[Opening Entries supplied section]

(* ===== verification/SecureVerification.v ===== *)
(** * Verification before sensitive actions
    ([web/src/features/auth/secure-verification/hooks/use-secure-verification.ts],
    [web/src/features/auth/secure-verification/api.ts],
    [web/src/features/auth/secure-verification/components/secure-verification-dialog.tsx],
    [web/src/lib/secure-verification.ts])

    A protected call that the server refuses is repeated with a proof, which the
    server gives for a scope after a second factor or a passkey.  The hook keeps
    the call in a dialog's state while the visitor verifies.

    The hook is a state machine.  A callback sees the state of the last render,
    which every event follows; an exception before the first [await] of
    [verify] comes back before any other event.  Protected calls are numbers;
    [v_calls] are the calls that were made, with the proof they were given, and
    [v_runs] the executions, each at the [await] it stands at.  What a server or
    an authenticator answers is in the events.  [onError] is called with every
    failure of an execution, together with its notice; [v_succeeded] are the
    calls of [onSuccess]. *)

From S2P Require Import Prelude JsString JsNumber JsValue.

Module SecureVerification.

(** ** Data *)

Inductive VerificationMethod := TwoFA | Passkey.
Inductive SecurityProofScope := ChannelKeyRead | PasskeyRegister | PasskeyDelete.

#[export] Instance method_eq_dec : EqDecision VerificationMethod.
Proof. solve_decision. Defined.
#[export] Instance scope_eq_dec : EqDecision SecurityProofScope.
Proof. solve_decision. Defined.

Record VerificationMethods := MkMethods { has2FA : bool; hasPasskey : bool; passkeySupported : bool }.

Record StartVerificationOptions := MkStart {
  preferredMethod : option VerificationMethod;
  s_scope : SecurityProofScope;
  s_title : option jsstr;
  s_description : option jsstr;
}.

Record InternalState := MkInternal {
  method : option VerificationMethod;
  loading : bool;
  code : jsstr;
  scope : option SecurityProofScope;
  title : option jsstr;
  i_description : option jsstr;
  apiCall : option nat;
}.

Definition defaultMethods : VerificationMethods := MkMethods false false false.
Definition initialState : InternalState := MkInternal None false [] None None None None.

(** Where an execution stands: in [verify], in the protected call with its
    proof, or at its end, with the proof it got. *)
Inductive RunPhase := Verifying | Calling (proof : jsstr) | Over (proof : option jsstr).
Record Run := MkRun { x_call : nat; x_scope : SecurityProofScope; x_method : VerificationMethod; x_code : jsstr; x_phase : RunPhase }.

(** What the visitor is told. *)
Inductive VerifyNotice := NError (m : jsstr) | NInfo (m : jsstr) | NSuccess (m : jsstr).

Record Hook := MkHook {
  v_methods : VerificationMethods;
  v_state : InternalState;
  v_open : bool;
  v_runs : list Run;
  v_calls : list (nat * option jsstr);
  v_notices : list VerifyNotice;
  v_succeeded : list nat;
}.

Definition set_methods m h := MkHook m (v_state h) (v_open h) (v_runs h) (v_calls h) (v_notices h) (v_succeeded h).
Definition set_internal f h := MkHook (v_methods h) (f (v_state h)) (v_open h) (v_runs h) (v_calls h) (v_notices h) (v_succeeded h).
Definition set_open b h := MkHook (v_methods h) (v_state h) b (v_runs h) (v_calls h) (v_notices h) (v_succeeded h).
Definition set_runs f h := MkHook (v_methods h) (v_state h) (v_open h) (f (v_runs h)) (v_calls h) (v_notices h) (v_succeeded h).
Definition log_call c h := MkHook (v_methods h) (v_state h) (v_open h) (v_runs h) (v_calls h ++ [c]) (v_notices h) (v_succeeded h).
Definition tell n h := MkHook (v_methods h) (v_state h) (v_open h) (v_runs h) (v_calls h) (v_notices h ++ [n]) (v_succeeded h).
Definition succeeded c h := MkHook (v_methods h) (v_state h) (v_open h) (v_runs h) (v_calls h) (v_notices h) (v_succeeded h ++ [c]).

Definition with_loading b s := MkInternal (method s) b (code s) (scope s) (title s) (i_description s) (apiCall s).

(** The options of the hook; [closeCancels]: whether its dialog, closed by the
    keyboard or by a click outside, is cancelled (the channel drawer) or only
    hidden (the passkey card). *)
Record HookOptions := MkOptions { autoReset : bool; successMessage : jsstr; closeCancels : bool }.

Definition mounted_hook : Hook := MkHook defaultMethods initialState false [] [] [] [].

(** ** Methods *)

Record StatusAnswer := MkStatus { success : bool; enabled : bool }.

(** [None] when one of the three requests fails. *)
Definition checkVerificationMethods (answers : option (StatusAnswer * StatusAnswer * bool)) : VerificationMethods :=
  match answers with
  | Some (twoFA, passkey, supported) => MkMethods (success twoFA && enabled twoFA) (success passkey && enabled passkey) supported
  | None => MkMethods false false false
  end.

Definition canUseMethod (m : VerificationMethods) (x : VerificationMethod) : bool :=
  match x with TwoFA => has2FA m | Passkey => hasPasskey m && passkeySupported m end.

Definition recommendedMethod (m : VerificationMethods) : option VerificationMethod :=
  if hasPasskey m && passkeySupported m then Some Passkey else if has2FA m then Some TwoFA else None.

(** The method a verification starts with. *)
Definition defaultMethod (m : VerificationMethods) (preferred : option VerificationMethod) : option VerificationMethod :=
  let d := match preferred with
           | Some Passkey => if negb (hasPasskey m) || negb (passkeySupported m) then None else Some Passkey
           | Some TwoFA => if negb (has2FA m) then None else Some TwoFA
           | None => None
           end in
  match d with
  | Some x => Some x
  | None => if hasPasskey m && passkeySupported m then Some Passkey else if has2FA m then Some TwoFA else None
  end.

(** ** Starting *)

(** What follows the answer on the methods. *)
Definition startVerification (call : nat) (config : StartVerificationOptions) (m : VerificationMethods) (h : Hook) : Hook :=
  let h := set_methods m h in
  if negb (has2FA m) && negb (hasPasskey m)
  then tell (NError "Please enable Two-factor Authentication or Passkey before proceeding") h
  else set_open true (set_internal (λ s, MkInternal (defaultMethod m (preferredMethod config)) (loading s) (code s) (Some (s_scope config))
                                        (s_title config) (s_description config) (Some call)) h).

Definition resetVerification (h : Hook) : Hook := set_open false (set_internal (λ _, initialState) h).

(** ** Proofs *)

(** The answer of the server to a code. *)
Definition verifyTwoFA (ok : bool) (message proof_token : jsstr) : jsstr + jsstr :=
  if negb ok then inl (if nonempty message then message else "Verification failed"%js)
  else if negb (nonempty proof_token) then inl "Verification proof was not returned"%js
  else inr proof_token.

(** The answers on the way of a passkey: the first request, the options (when
    they can be read), the token of the flow, the authenticator, the assertion
    built from its credential ([buildAssertionResult], which may throw or give
    [null]), the second request. *)
Record PasskeyAnswers := MkPasskey {
  p_supported : bool;
  p_begin : jsstr + (bool * jsstr);
  p_options : jsstr + unit;
  p_flow_token : jsstr;
  p_credential : (jsstr * jsstr) + bool;
  p_assertion : jsstr + bool;
  p_finish : jsstr + (bool * jsstr * jsstr);
}.

(** The message of an exception of the authenticator, by its name. *)
Definition passkey_failure (name message : jsstr) : jsstr :=
  if str_eqb name "NotAllowedError" then "Passkey verification was cancelled or timed out"
  else if str_eqb name "InvalidStateError" then "Passkey verification is not available in the current state"
  else message.

Definition verifyPasskey (a : PasskeyAnswers) : jsstr + jsstr :=
  if negb (p_supported a) then inl "Passkey verification is not supported in this environment"%js
  else match p_begin a with
       | inl m => inl m
       | inr (ok, message) =>
         if negb ok then inl (if nonempty message then message else "Failed to start verification"%js)
         else match p_options a with
              | inl m => inl m
              | inr _ =>
                if negb (nonempty (p_flow_token a)) then inl "Verification flow expired"%js
                else match p_credential a with
                     | inl (name, message) => inl (passkey_failure name message)
                     | inr false => inl "Passkey verification was cancelled"%js
                     | inr true =>
                       match p_assertion a with
                       | inl m => inl m
                       | inr false => inl "Unable to build Passkey assertion"%js
                       | inr true =>
                         match p_finish a with
                         | inl m => inl m
                         | inr (ok, message, token) =>
                           if negb ok then inl (if nonempty message then message else "Passkey verification failed"%js)
                           else if negb (nonempty token) then inl "Verification proof was not returned"%js
                           else inr token
                         end
                       end
                     end
              end
       end.

(** ** Executing *)

(** The end of an execution that throws: the [catch] and the [finally]. *)
Definition run_fails (m : jsstr) (h : Hook) : Hook := set_internal (with_loading false) (tell (NError m) h).

Definition executeVerification (m : option VerificationMethod) (c : option jsstr) (h : Hook) : Hook :=
  let s := v_state h in
  match apiCall s with
  | None => tell (NError "Verification is not configured properly") h
  | Some call =>
    match (match m with Some x => Some x | None => method s end) with
    | None => tell (NError "Select a verification method first") h
    | Some actual =>
      let h := set_internal (with_loading true) h in
      match scope s with
      | None => run_fails "Verification scope is missing" h
      | Some sc =>
        let text := default (code s) c in
        if bool_decide (actual = TwoFA) && negb (nonempty (trim text))
        then run_fails "Please enter the verification code or backup code" h
        else set_runs (λ l, l ++ [MkRun call sc actual text Verifying]) h
      end
    end
  end.

Definition set_phase (i : nat) (p : RunPhase) : list Run → list Run :=
  alter (λ r, MkRun (x_call r) (x_scope r) (x_method r) (x_code r) p) i.

(** The end of [verify]. *)
Definition verify_answered (i : nat) (answer : jsstr + jsstr) (h : Hook) : Hook :=
  match v_runs h !! i with
  | Some (MkRun call _ _ _ Verifying) =>
    match answer with
    | inl m => run_fails m (set_runs (set_phase i (Over None)) h)
    | inr proof => log_call (call, Some proof) (set_runs (set_phase i (Calling proof)) h)
    end
  | _ => h
  end.

(** The end of the protected call; [successMessage] is [''] when there is none. *)
Definition call_answered (opts : HookOptions) (i : nat) (answer : jsstr + unit) (h : Hook) : Hook :=
  match v_runs h !! i with
  | Some (MkRun call _ _ _ (Calling proof)) =>
    let h := set_runs (set_phase i (Over (Some proof))) h in
    match answer with
    | inl m => run_fails m h
    | inr _ =>
      let h := if nonempty (successMessage opts) then tell (NSuccess (successMessage opts)) h else h in
      let h := succeeded call h in
      set_internal (with_loading false) (if autoReset opts then resetVerification h else h)
    end
  | _ => h
  end.

(** ** Calls that may need a proof *)

Definition verificationCodes : list jsstr :=
  ["VERIFICATION_REQUIRED"; "VERIFICATION_EXPIRED"; "VERIFICATION_INVALID"; "SECURITY_PROOF_REQUIRED"; "SECURITY_PROOF_EXPIRED";
   "SECURITY_PROOF_INVALID"; "SECURITY_PROOF_SCOPE_MISMATCH"; "SECURITY_PROOF_METHOD_MISMATCH"]%js.

(** An error of a call: the status and the body of the answer, if there is one. *)
Record CallError := MkError { e_status : option Z; e_code : value; e_message : value }.

Definition isVerificationRequiredError (e : CallError) : bool :=
  bool_decide (e_status e = Some 403%Z) && match e_code e with VStr c => set_has verificationCodes c | _ => false end.

Definition extractVerificationInfo (e : CallError) : jsstr :=
  match e_message e with VUndef | VNull => "Secure verification is required" | v => to_string v end.

(** The first attempt is refused: [inl] passes the exception on. *)
Definition withVerification (call : nat) (config : StartVerificationOptions) (e : CallError) (m : VerificationMethods) (h : Hook) : unit + Hook :=
  if isVerificationRequiredError e then inr (startVerification call config m (tell (NInfo (extractVerificationInfo e)) h)) else inl tt.

(** ** The dialog *)

Definition availableTabs (m : VerificationMethods) : list VerificationMethod :=
  (if has2FA m then [TwoFA] else []) ++ (if hasPasskey m && passkeySupported m then [Passkey] else []).

Definition activeMethod (m : VerificationMethods) (s : InternalState) : option VerificationMethod :=
  match method s with Some x => Some x | None => head (availableTabs m) end.

Definition verifyDisabled (m : VerificationMethods) (s : InternalState) : bool :=
  loading s || (bool_decide (activeMethod m s = Some TwoFA) && (negb (nonempty (trim (code s))) || Nat.ltb (length (code s)) 6)).

(** A press of the button that verifies. *)
Definition handleVerify (h : Hook) : Hook :=
  if negb (v_open h) || bool_decide (availableTabs (v_methods h) = []) || verifyDisabled (v_methods h) (v_state h) then h
  else match activeMethod (v_methods h) (v_state h) with
       | None => h
       | Some x => executeVerification (Some x) (if bool_decide (x = TwoFA) then Some (code (v_state h)) else None) h
       end.

(** ** The machine *)

Inductive VerifyEvent :=
  | MethodsFetched (answers : option (StatusAnswer * StatusAnswer * bool))
  | Started (call : nat) (config : StartVerificationOptions) (answers : option (StatusAnswer * StatusAnswer * bool))
  | Attempt (call : nat)
  | Refused (call : nat) (config : StartVerificationOptions) (e : CallError) (answers : option (StatusAnswer * StatusAnswer * bool))
  | Press
  | TwoFAAnswered (i : nat) (answer : jsstr + (bool * jsstr * jsstr))
  | PasskeyAnswered (i : nat) (a : PasskeyAnswers)
  | CallAnswered (i : nat) (answer : jsstr + unit)
  | SetCode (c : jsstr)
  | SwitchMethod (x : VerificationMethod)
  | CancelPressed
  | OpenChanged (b : bool).

(** The cancel button is disabled while loading; closing by the keyboard or
    outside is not. *)
Definition hook_step (opts : HookOptions) (ev : VerifyEvent) (h : Hook) : Hook :=
  match ev with
  | MethodsFetched a => set_methods (checkVerificationMethods a) h
  | Started call config a => startVerification call config (checkVerificationMethods a) h
  | Attempt call => log_call (call, None) h
  | Refused call config e a => match withVerification call config e (checkVerificationMethods a) h with inr h' => h' | inl _ => h end
  | Press => handleVerify h
  | TwoFAAnswered i a =>
    match v_runs h !! i with
    | Some (MkRun _ _ TwoFA _ Verifying) =>
      verify_answered i (match a with inl m => inl m | inr (ok, m, t) => verifyTwoFA ok m t end) h
    | _ => h
    end
  | PasskeyAnswered i a =>
    match v_runs h !! i with Some (MkRun _ _ Passkey _ Verifying) => verify_answered i (verifyPasskey a) h | _ => h end
  | CallAnswered i a => call_answered opts i a h
  | SetCode c => set_internal (λ s, MkInternal (method s) (loading s) c (scope s) (title s) (i_description s) (apiCall s)) h
  | SwitchMethod x => set_internal (λ s, MkInternal (Some x) (loading s) [] (scope s) (title s) (i_description s) (apiCall s)) h
  | CancelPressed => if loading (v_state h) then h else resetVerification h
  | OpenChanged b => if closeCancels opts then (if b then h else resetVerification h) else set_open b h
  end.

Definition hook_run (opts : HookOptions) (evs : list VerifyEvent) (h : Hook) : Hook :=
  fold_left (λ h ev, hook_step opts ev h) evs h.

End SecureVerification.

[Closing Entries supplied section]

**What is needed:**
Please return only the lines above, starting at the line that has "Record Hook := MkHook" and ending at the line that has "Definition set_methods m", keeping both and leaving each one unchanged.

**Answer area:**
Record Hook := MkHook {
  v_methods : VerificationMethods;
  v_state : InternalState;
  v_open : bool;
  v_runs : list Run;
  v_calls : list (nat * option jsstr);
  v_notices : list VerifyNotice;
  v_succeeded : list nat;
}.

Definition set_methods m h := MkHook m (v_state h) (v_open h) (v_runs h) (v_calls h) (v_notices h) (v_succeeded h).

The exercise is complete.